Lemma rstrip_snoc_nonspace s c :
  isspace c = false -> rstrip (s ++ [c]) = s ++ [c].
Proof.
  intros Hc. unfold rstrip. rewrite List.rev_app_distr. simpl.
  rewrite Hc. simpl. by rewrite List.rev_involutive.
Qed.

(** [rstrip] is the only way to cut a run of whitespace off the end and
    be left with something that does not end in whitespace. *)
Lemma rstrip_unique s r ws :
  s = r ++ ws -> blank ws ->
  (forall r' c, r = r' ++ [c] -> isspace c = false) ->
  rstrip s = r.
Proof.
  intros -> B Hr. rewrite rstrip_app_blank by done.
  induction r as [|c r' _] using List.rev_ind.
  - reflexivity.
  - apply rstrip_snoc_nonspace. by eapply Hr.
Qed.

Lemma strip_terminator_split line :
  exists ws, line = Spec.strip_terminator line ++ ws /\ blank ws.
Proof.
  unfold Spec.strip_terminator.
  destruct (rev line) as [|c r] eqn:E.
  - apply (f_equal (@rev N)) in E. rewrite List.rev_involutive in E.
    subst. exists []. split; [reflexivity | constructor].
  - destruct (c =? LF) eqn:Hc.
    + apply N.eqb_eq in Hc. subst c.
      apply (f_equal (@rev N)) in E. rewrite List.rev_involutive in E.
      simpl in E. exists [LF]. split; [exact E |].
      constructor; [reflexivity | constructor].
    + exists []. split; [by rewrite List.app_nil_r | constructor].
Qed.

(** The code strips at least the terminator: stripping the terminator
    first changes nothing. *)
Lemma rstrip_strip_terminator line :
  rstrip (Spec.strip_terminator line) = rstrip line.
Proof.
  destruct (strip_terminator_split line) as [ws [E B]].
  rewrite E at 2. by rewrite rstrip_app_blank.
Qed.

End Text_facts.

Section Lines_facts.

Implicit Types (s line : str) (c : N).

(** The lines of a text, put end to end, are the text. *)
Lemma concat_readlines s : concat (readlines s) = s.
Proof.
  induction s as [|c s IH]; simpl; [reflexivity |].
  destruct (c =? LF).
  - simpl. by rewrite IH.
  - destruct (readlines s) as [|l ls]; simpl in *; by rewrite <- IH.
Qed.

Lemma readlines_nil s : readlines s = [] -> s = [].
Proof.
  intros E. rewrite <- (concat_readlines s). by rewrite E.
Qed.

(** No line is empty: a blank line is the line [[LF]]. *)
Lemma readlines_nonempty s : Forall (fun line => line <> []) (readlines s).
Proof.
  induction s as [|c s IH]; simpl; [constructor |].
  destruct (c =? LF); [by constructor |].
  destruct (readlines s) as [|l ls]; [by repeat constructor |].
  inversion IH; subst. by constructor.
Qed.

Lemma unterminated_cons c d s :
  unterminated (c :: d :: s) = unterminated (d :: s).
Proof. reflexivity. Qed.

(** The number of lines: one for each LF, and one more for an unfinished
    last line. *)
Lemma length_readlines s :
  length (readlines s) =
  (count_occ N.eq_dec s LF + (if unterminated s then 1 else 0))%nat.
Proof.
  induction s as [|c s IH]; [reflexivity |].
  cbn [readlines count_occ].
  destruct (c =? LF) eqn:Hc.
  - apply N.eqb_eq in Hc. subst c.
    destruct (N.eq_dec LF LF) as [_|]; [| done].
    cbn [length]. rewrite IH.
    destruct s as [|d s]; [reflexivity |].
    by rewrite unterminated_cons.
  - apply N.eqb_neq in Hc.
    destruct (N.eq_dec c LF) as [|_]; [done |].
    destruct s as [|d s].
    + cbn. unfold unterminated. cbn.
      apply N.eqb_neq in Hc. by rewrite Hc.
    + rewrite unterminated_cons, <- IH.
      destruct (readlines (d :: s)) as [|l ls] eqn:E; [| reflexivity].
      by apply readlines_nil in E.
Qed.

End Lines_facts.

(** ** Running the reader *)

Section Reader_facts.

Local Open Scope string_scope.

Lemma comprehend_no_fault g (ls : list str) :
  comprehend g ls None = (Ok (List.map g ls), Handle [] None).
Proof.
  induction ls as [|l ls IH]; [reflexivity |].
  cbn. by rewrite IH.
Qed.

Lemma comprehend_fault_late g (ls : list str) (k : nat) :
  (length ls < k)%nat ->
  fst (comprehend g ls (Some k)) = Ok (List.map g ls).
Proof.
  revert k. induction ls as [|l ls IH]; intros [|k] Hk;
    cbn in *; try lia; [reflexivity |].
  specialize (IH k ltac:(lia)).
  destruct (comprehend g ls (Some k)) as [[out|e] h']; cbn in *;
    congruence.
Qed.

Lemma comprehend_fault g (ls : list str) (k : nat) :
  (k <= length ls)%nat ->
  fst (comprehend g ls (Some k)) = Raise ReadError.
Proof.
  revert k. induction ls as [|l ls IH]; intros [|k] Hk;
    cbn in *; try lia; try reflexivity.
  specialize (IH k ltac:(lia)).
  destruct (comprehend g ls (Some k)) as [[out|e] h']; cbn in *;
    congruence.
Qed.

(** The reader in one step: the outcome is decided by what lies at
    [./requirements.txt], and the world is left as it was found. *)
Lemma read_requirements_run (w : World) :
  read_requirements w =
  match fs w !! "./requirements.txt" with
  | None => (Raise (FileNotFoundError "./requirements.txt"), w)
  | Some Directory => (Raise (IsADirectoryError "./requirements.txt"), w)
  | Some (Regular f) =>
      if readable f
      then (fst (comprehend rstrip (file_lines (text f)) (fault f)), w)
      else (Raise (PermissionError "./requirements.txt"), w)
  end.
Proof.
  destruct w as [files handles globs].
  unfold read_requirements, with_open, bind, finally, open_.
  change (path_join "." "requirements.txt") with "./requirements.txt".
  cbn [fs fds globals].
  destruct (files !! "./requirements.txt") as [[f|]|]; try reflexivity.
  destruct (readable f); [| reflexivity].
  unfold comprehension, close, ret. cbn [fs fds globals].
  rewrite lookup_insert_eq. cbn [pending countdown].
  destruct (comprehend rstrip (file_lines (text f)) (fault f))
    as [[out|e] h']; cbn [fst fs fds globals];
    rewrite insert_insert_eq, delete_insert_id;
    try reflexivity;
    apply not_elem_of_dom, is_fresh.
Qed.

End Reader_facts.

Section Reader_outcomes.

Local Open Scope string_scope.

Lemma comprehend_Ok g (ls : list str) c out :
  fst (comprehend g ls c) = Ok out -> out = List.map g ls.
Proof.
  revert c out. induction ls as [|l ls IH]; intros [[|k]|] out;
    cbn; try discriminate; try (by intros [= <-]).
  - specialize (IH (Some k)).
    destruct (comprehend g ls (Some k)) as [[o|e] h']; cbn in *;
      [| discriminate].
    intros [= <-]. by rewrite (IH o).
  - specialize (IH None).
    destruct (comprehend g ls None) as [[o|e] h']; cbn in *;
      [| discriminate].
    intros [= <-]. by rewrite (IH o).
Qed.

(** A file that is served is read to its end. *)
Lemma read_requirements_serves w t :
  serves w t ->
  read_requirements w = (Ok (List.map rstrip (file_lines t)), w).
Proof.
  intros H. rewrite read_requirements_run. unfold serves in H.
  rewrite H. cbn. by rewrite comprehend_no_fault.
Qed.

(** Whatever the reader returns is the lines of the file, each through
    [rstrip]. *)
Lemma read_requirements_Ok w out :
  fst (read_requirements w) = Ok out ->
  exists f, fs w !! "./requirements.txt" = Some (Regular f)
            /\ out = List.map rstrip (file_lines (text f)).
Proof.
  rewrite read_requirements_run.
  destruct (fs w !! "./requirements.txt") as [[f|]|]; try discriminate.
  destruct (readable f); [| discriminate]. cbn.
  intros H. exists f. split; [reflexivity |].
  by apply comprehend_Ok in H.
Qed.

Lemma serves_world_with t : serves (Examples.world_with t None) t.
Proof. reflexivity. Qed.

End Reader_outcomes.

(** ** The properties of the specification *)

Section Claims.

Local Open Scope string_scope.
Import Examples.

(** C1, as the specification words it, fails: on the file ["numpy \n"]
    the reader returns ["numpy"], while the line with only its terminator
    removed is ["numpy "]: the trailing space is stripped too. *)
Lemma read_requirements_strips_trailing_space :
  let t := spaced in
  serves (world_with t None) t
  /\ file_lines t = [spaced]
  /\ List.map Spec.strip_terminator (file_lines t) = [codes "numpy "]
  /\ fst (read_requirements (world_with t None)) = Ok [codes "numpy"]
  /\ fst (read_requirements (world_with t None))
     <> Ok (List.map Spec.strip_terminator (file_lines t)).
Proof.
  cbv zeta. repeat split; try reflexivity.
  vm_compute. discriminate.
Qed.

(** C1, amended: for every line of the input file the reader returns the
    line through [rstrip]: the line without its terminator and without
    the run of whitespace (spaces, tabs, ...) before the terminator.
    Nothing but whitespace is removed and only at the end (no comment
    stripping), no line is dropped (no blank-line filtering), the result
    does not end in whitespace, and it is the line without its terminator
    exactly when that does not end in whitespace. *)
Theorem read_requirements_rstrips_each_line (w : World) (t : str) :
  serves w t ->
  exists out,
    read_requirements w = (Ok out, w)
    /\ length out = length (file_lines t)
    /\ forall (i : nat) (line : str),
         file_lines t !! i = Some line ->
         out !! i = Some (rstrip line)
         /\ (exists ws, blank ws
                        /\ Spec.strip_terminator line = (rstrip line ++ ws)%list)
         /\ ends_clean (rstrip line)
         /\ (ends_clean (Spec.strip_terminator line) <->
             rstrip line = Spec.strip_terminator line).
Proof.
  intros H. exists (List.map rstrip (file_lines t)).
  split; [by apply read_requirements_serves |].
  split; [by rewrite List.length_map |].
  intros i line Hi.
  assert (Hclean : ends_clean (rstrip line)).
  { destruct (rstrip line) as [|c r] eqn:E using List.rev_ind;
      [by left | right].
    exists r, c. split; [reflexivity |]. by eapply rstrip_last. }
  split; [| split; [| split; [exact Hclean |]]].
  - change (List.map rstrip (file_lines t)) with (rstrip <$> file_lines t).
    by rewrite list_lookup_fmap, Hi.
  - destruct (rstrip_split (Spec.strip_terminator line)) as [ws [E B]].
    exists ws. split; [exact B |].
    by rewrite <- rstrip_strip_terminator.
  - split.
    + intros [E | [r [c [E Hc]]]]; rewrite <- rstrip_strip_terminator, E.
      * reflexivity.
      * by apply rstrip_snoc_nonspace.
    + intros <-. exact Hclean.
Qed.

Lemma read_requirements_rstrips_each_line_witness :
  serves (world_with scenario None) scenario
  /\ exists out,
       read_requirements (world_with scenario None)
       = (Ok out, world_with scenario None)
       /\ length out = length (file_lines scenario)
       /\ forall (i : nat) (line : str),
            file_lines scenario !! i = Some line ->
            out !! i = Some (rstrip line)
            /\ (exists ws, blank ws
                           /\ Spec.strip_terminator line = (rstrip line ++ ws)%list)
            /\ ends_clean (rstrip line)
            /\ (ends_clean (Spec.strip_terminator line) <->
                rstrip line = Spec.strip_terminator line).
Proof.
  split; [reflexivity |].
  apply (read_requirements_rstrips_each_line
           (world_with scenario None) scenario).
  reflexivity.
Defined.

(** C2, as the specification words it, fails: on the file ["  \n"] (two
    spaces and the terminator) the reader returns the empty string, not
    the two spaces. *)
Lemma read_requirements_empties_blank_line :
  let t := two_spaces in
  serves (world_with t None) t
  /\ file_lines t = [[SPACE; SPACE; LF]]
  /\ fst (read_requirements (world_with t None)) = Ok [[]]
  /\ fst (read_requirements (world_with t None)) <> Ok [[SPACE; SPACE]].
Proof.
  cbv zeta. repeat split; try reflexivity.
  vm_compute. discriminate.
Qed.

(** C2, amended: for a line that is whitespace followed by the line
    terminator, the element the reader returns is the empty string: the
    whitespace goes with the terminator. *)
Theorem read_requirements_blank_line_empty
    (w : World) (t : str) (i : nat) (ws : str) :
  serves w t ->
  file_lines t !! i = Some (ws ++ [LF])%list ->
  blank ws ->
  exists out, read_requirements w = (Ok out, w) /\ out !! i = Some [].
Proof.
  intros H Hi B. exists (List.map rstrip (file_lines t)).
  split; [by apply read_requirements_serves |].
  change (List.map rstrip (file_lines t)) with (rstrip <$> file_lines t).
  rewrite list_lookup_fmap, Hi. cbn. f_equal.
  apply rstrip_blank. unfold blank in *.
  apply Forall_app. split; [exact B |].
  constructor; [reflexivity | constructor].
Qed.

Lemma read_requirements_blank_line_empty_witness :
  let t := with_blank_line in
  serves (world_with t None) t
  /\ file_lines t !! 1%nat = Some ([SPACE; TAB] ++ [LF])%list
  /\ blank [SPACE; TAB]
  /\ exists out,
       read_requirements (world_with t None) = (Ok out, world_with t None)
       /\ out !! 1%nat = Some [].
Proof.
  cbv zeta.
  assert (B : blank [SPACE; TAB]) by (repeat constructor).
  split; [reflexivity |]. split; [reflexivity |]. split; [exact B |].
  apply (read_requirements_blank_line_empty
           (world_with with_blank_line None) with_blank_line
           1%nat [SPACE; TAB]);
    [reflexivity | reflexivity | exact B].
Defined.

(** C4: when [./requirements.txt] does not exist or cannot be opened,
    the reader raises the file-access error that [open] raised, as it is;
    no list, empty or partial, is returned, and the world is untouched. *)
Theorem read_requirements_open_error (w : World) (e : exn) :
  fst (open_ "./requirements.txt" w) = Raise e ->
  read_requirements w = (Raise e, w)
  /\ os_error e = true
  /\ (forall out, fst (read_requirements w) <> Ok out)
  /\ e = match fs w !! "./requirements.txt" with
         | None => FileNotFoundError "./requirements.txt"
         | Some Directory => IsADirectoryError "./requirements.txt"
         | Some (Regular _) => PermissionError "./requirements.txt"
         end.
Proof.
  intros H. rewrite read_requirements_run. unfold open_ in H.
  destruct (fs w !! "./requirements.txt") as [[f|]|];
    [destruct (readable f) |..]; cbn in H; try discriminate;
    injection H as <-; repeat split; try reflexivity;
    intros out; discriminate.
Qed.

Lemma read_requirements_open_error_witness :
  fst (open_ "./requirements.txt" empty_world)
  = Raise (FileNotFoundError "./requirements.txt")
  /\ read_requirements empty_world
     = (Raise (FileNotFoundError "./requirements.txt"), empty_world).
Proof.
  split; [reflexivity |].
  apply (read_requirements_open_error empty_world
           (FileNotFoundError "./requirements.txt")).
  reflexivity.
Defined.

| DIRECTIONS |
Could you please copy the lines of the listing above exactly, from its first line through the line bearing "s = r ++ ws -> blank ws ->", and nothing more?

| RESULT OF THIS EXERCISE |
Lemma rstrip_snoc_nonspace s c :
  isspace c = false -> rstrip (s ++ [c]) = s ++ [c].
Proof.
  intros Hc. unfold rstrip. rewrite List.rev_app_distr. simpl.
  rewrite Hc. simpl. by rewrite List.rev_involutive.
Qed.

(** [rstrip] is the only way to cut a run of whitespace off the end and
    be left with something that does not end in whitespace. *)
Lemma rstrip_unique s r ws :
  s = r ++ ws -> blank ws ->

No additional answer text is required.